Efficient Sparse Matrix Kernels based on Adaptive Workload-Balancing and Parallel-Reduction

Sparse matrix-vector and matrix-matrix multiplication (SpMV and SpMM) are fundamental in both conventional (graph analytics, scientific computing) and emerging (sparse DNN, GNN) domains. Workload-balancing and parallel-reduction are widely-used design principles for efficient SpMV. However, prior work fails to resolve how to implement and adaptively use the two principles for SpMV/MM. To overcome this obstacle, we first complete the implementation space with optimizations by filling three missing pieces in prior work, including: (1) We show that workload-balancing and parallel-reduction can be combined through a segment-reduction algorithm implemented with SIMD-shuffle primitives. (2) We show that parallel-reduction can be implemented in SpMM through loading the dense-matrix rows with vector memory operations. (3) We show that vectorized loading of sparse rows, being a part of the benefit of parallel-reduction, can co-exist with sequential-reduction in SpMM through temporally caching sparse-matrix elements in the shared memory.
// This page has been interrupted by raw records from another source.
(** The arguments of one [duplicacy check]. *)
Definition checkCmdArgs (cmdArgs : list string) (checkInfo : CheckInfo.t)
  : list string :=
  let cmdArgs := cmdArgs ++ ["check"; "-storage"; CheckInfo.Storage checkInfo] in
  let cmdArgs := if CheckInfo.All checkInfo then cmdArgs ++ ["-all"] else cmdArgs in
  if negb (String.eqb (CheckInfo.Quote checkInfo) "") then
    cmdArgs ++ [" " +++ CheckInfo.Quote checkInfo]
  else cmdArgs.

(** [fmt.Sprint] of a [[]string]: the elements between brackets. *)
Definition sprintArgs (args : list string) : string := "[" +++ Join args " " +++ "]".

Definition sprintBool (b : bool) : string := if b then "true" else "false".

(* ===================================================================== *)
(** ** The operation runners                                             *)
(* ===================================================================== *)

(** [for i, x := range xs { body }] where the body may return from the
    function with an error: [inl err] is that return, [inr s] carries the
    variables the body shares with the rest of the function into the next
    turn.  After the last turn the function returns [nil]. *)
Fixpoint forRange {T St : Type} (body : nat -> T -> St -> M (error + St))
    (i : nat) (xs : list T) (s : St) : M (option error) :=
  match xs with
  | [] => ret None
  | x :: rest =>
      r <- body i x s ;;
      match r with
      | inl err => ret (Some err)
      | inr s' => forRange body (S i) rest s'
      end
  end.

Section Runners.

Variable E : env.
(** C2.  [Get] of a key that was never set, on a server in order and
    before the deadline: [sqlKV.Get] turns [sql.ErrNoRows] into no error
    and returns the empty string; [redisKV.Get] hands on what the client
    returns, the empty string with the error [redis.Nil]. *)
Theorem Get_of_key_never_set (ctx : Context) (key : string) (s : sqlKV) (r : redisKV) :
  in_time ctx (db s) → fault (db s) = None → sql_absent key s →
  in_time ctx (client r) → fault (client r) = None →
  data (client r) !! key = None →
  (sqlKV_Get ctx key s).1 = ("", None) ∧
  (redisKV_Get ctx key r).1 = ("", Some (Sentinel RedisNil)).
Proof.
  intros Hts Hfs (rows & Hrows & Hnone) Htr Hfr Hr. split.
  - rewrite (sqlKV_Get_served ctx key s rows) by done. by rewrite Hnone.
  - rewrite redisKV_Get_served by done. by rewrite Hr.
Qed.

Lemma Get_of_key_never_set_witness :
  (sqlKV_Get Background "key_0" (pg_at 0 (Some ∅))).1 = ("", None) ∧
  (redisKV_Get Background "key_0" (redis_at 0 ∅)).1
    = ("", Some (Sentinel RedisNil)).
Proof.
  apply (Get_of_key_never_set Background "key_0" (pg_at 0 (Some ∅)) (redis_at 0 ∅));
    try reflexivity.
  exists ∅. split; reflexivity.
Defined.

(** C5.  On either adapter: after a [Set] of [(k, v)] that returned no
    error, and after any further calls of [Set] on other keys, a [Get] of
    [k] that completes in time returns [v] and no error; a second [Set]
    of the same pair changes nothing; of two successive calls of [Set]
    on [k] the later value is the one [Get] returns. *)
Theorem Set_then_Get (ctx ctx' : Context) (k v v1 v2 : string)
    (others : list (string * string)) :
  Forall (λ kv, kv.1 ≠ k) others →
  (∀ s s1 : sqlKV,
     sqlKV_Set ctx k v s = (None, s1) →
     in_time ctx' (db (set_all ctx others s1)) →
     (sqlKV_Get ctx' k (set_all ctx others s1)).1 = (v, None)) ∧
  (∀ s s1 s2 : sqlKV,
     sqlKV_Set ctx k v s = (None, s1) → sqlKV_Set ctx k v s1 = (None, s2) →
     data (db s2) = data (db s1) ∧
     (in_time ctx' (db s2) → (sqlKV_Get ctx' k s2).1 = (v, None))) ∧
  (∀ s s1 s2 : sqlKV,
     sqlKV_Set ctx k v1 s = (None, s1) → sqlKV_Set ctx k v2 s1 = (None, s2) →
     in_time ctx' (db s2) → (sqlKV_Get ctx' k s2).1 = (v2, None)) ∧
  (∀ r r1 : redisKV,
     redisKV_Set ctx k v r = (None, r1) →
     in_time ctx' (client (set_all ctx others r1)) →
     (redisKV_Get ctx' k (set_all ctx others r1)).1 = (v, None)) ∧
  (∀ r r1 r2 : redisKV,
     redisKV_Set ctx k v r = (None, r1) → redisKV_Set ctx k v r1 = (None, r2) →
     data (client r2) = data (client r1) ∧
     (in_time ctx' (client r2) → (redisKV_Get ctx' k r2).1 = (v, None))) ∧
  (∀ r r1 r2 : redisKV,
     redisKV_Set ctx k v1 r = (None, r1) → redisKV_Set ctx k v2 r1 = (None, r2) →
     in_time ctx' (client r2) → (redisKV_Get ctx' k r2).1 = (v2, None)).
Proof.
  intros Hothers. split_and!.
  - intros s s1 Hset Ht.
    destruct (sqlKV_Set_served _ _ _ _ _ Hset) as (rows & Hd & Hs1 & Hf).
    destruct (sqlKV_set_all_others ctx k others s1 (<[k := v]> rows) Hothers)
      as (_ & Hf' & rows' & Hd' & Hl); [by rewrite Hs1 |].
    rewrite (sqlKV_Get_served ctx' k _ rows'); [| done | | done].
    + by rewrite Hl, lookup_insert_eq.
    + rewrite Hf', Hs1. done.
  - intros s s1 s2 Hset1 Hset2.
    destruct (sqlKV_Set_served _ _ _ _ _ Hset1) as (rows & Hd & Hs1 & Hf).
    destruct (sqlKV_Set_served _ _ _ _ _ Hset2) as (rows1 & Hd1 & Hs2 & Hf1).
    split.
    + rewrite Hs2. simpl. rewrite Hd1. rewrite Hs1 in Hd1. simpl in Hd1.
      injection Hd1 as <-. by rewrite insert_insert_eq.
    + intros Ht.
      rewrite (sqlKV_Get_served ctx' k _ (<[k := v]> rows1)); [| done | |].
      * by rewrite lookup_insert_eq.
      * by rewrite Hs2.
      * by rewrite Hs2.
  - intros s s1 s2 _ Hset Ht.
    destruct (sqlKV_Set_served _ _ _ _ _ Hset) as (rows1 & Hd1 & Hs2 & Hf1).
    rewrite (sqlKV_Get_served ctx' k _ (<[k := v2]> rows1)); [| done | |].
    + by rewrite lookup_insert_eq.
    + by rewrite Hs2.
    + by rewrite Hs2.
  - intros r r1 Hset Ht.
    destruct (redisKV_Set_served _ _ _ _ _ Hset) as (Hr1 & Hf).
    destruct (redisKV_set_all_others ctx k others r1 Hothers) as (_ & Hf' & Hl).
    rewrite redisKV_Get_served; [| done |].
    + rewrite Hl, Hr1. simpl. by rewrite lookup_insert_eq.
    + by rewrite Hf', Hr1.
  - intros r r1 r2 Hset1 Hset2.
    destruct (redisKV_Set_served _ _ _ _ _ Hset1) as (Hr1 & Hf).
    destruct (redisKV_Set_served _ _ _ _ _ Hset2) as (Hr2 & Hf1).
    split.
    + rewrite Hr2, Hr1. simpl. by rewrite insert_insert_eq.
    + intros Ht. rewrite redisKV_Get_served; [| done |].
      * rewrite Hr2. simpl. by rewrite lookup_insert_eq.
      * by rewrite Hr2.
  - intros r r1 r2 _ Hset Ht.
    destruct (redisKV_Set_served _ _ _ _ _ Hset) as (Hr2 & Hf1).
    rewrite redisKV_Get_served; [| done |].
    + rewrite Hr2. simpl. by rewrite lookup_insert_eq.
    + by rewrite Hr2.
Qed.

Lemma Set_then_Get_witness :
  let ctx := until 100 in
  let s0 := pg_at 0 (Some ∅) in
  let r0 := redis_at 0 ∅ in
  let others := [("key_1", "value_1"); ("key_2", "value_2")] in
  let s1 := (sqlKV_Set ctx "key_0" "value_0" s0).2 in
  let s2 := (sqlKV_Set ctx "key_0" "other" s1).2 in
  let s3 := (sqlKV_Set ctx "key_0" "other" s2).2 in
  let r1 := (redisKV_Set ctx "key_0" "value_0" r0).2 in
  let r2 := (redisKV_Set ctx "key_0" "other" r1).2 in
  let r3 := (redisKV_Set ctx "key_0" "other" r2).2 in
  (sqlKV_Get Background "key_0" (set_all ctx others s1)).1 = ("value_0", None) ∧
  (sqlKV_Get Background "key_0" s2).1 = ("other", None) ∧
  (sqlKV_Get Background "key_0" s3).1 = ("other", None) ∧
  (redisKV_Get Background "key_0" (set_all ctx others r1)).1 = ("value_0", None) ∧
  (redisKV_Get Background "key_0" r2).1 = ("other", None) ∧
  (redisKV_Get Background "key_0" r3).1 = ("other", None).
Proof.
  intros ctx s0 r0 others s1 s2 s3 r1 r2 r3.
  assert (Forall (λ kv : string * string, kv.1 ≠ "key_0") others) as Hothers
    by (repeat constructor; done).
  destruct (Set_then_Get ctx Background "key_0" "value_0" "value_0" "other"
              others Hothers) as (Hs & _ & Hs2 & Hr & _ & Hr2).
  destruct (Set_then_Get ctx Background "key_0" "other" "value_0" "other"
              others Hothers) as (_ & Hs3 & _ & _ & Hr3 & _).
  split_and!.
  - apply (Hs s0 s1); reflexivity.
  - apply (Hs2 s0 s1 s2); reflexivity.
  - apply (Hs3 s1 s2 s3); reflexivity.
  - apply (Hr r0 r1); reflexivity.
  - apply (Hr2 r0 r1 r2); reflexivity.
  - apply (Hr3 r1 r2 r3); reflexivity.
Defined.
In terms of adaptive use, we analyze how the benefit of two principles change with two characteristics from the input data space: the diverse sparsity pattern and dense-matrix width. We find the benefit of the two principles fades along with the increased total workload, i.e. the increased dense-matrix width. We also identify, for SpMV and SpMM, different sparse-matrix features that impact workload-balancing effectiveness. Our design consistently exceeds cuSPARSE by 1.07-1.57x on different GPUs and dense matrix width, and the kernel selection rules involve 5-12% performance loss compared with optimal choices. Our kernel is being integrated into popular graph learning frameworks to accelerate GNN training.